(Supplied entries)

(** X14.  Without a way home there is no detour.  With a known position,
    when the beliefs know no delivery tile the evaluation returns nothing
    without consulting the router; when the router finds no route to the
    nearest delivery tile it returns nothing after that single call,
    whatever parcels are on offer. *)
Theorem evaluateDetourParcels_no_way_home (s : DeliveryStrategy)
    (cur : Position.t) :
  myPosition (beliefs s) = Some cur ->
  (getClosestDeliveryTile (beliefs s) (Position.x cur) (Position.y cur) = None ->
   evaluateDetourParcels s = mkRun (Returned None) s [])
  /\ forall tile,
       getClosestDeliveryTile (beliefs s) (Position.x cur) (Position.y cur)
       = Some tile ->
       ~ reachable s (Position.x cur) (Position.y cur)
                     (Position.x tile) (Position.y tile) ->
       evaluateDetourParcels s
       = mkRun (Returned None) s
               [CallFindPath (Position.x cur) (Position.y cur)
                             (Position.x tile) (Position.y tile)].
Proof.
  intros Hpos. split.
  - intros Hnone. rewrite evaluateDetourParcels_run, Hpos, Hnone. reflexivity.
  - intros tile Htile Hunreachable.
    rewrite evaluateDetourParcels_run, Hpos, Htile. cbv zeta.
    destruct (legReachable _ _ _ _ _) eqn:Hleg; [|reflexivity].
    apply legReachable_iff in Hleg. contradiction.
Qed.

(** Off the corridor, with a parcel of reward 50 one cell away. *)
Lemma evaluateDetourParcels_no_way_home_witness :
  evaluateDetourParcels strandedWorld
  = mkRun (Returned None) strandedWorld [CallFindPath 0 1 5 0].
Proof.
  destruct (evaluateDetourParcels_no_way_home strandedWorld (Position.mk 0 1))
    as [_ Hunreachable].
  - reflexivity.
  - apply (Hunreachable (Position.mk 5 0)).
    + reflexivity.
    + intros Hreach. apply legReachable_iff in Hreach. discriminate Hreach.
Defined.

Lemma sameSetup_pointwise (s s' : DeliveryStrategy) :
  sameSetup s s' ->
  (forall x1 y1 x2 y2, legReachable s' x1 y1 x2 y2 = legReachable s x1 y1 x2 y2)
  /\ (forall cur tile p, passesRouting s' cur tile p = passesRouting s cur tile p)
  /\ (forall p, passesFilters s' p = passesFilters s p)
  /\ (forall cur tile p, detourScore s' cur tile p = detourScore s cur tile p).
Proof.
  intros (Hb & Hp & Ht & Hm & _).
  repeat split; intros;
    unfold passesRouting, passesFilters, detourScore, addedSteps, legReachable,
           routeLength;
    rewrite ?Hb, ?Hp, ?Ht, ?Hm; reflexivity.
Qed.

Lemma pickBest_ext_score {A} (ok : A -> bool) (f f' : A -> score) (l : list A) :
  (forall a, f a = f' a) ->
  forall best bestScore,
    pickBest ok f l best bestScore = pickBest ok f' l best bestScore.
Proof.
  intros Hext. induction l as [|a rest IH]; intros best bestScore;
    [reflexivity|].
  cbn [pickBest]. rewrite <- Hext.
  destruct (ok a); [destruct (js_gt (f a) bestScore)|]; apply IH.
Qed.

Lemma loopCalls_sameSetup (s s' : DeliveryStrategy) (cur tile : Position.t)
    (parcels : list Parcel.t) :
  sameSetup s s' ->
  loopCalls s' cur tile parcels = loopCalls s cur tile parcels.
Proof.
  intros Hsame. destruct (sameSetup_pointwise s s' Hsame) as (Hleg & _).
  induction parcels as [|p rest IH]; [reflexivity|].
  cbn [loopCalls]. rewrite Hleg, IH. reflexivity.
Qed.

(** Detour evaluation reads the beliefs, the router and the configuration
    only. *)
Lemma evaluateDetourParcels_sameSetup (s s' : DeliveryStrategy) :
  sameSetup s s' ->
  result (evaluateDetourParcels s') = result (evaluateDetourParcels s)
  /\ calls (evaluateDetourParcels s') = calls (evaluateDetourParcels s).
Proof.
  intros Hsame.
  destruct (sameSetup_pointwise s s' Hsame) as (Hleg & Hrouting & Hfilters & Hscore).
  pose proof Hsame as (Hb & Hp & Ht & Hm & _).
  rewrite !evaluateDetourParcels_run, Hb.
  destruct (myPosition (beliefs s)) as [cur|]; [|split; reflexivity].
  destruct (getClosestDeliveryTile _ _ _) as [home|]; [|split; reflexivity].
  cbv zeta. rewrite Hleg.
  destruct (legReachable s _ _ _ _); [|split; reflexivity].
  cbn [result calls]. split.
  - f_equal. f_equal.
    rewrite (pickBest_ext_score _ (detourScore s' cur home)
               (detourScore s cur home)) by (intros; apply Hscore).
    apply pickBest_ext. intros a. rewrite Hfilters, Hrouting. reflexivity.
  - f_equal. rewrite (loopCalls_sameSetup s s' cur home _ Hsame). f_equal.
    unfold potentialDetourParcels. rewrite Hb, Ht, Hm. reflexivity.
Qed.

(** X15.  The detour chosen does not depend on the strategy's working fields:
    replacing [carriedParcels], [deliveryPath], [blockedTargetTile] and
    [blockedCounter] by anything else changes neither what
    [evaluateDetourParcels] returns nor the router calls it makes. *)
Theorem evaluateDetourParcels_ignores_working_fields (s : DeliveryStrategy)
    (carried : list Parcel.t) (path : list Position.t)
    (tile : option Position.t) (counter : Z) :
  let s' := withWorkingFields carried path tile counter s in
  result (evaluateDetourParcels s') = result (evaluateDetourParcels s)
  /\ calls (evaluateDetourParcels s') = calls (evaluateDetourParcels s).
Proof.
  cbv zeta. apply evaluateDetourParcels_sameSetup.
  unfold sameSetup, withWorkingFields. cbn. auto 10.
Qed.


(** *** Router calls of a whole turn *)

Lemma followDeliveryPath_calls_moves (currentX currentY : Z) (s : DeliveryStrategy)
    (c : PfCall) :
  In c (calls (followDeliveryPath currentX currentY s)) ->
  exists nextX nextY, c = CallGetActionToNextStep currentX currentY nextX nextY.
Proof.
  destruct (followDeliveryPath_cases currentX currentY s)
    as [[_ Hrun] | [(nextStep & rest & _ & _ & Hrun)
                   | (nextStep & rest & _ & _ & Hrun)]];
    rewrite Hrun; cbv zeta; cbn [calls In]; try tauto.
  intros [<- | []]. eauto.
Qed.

(End Supplied entries)

▶ _What is being asked_
A word-for-word copy of the lines above from the one with "Lemma sameSetup_pointwise (s" through the one with "passesRouting s cur tile p)", inclusive, is the only output wanted.

▶ _Task answer_
Lemma sameSetup_pointwise (s s' : DeliveryStrategy) :
  sameSetup s s' ->
  (forall x1 y1 x2 y2, legReachable s' x1 y1 x2 y2 = legReachable s x1 y1 x2 y2)
  /\ (forall cur tile p, passesRouting s' cur tile p = passesRouting s cur tile p)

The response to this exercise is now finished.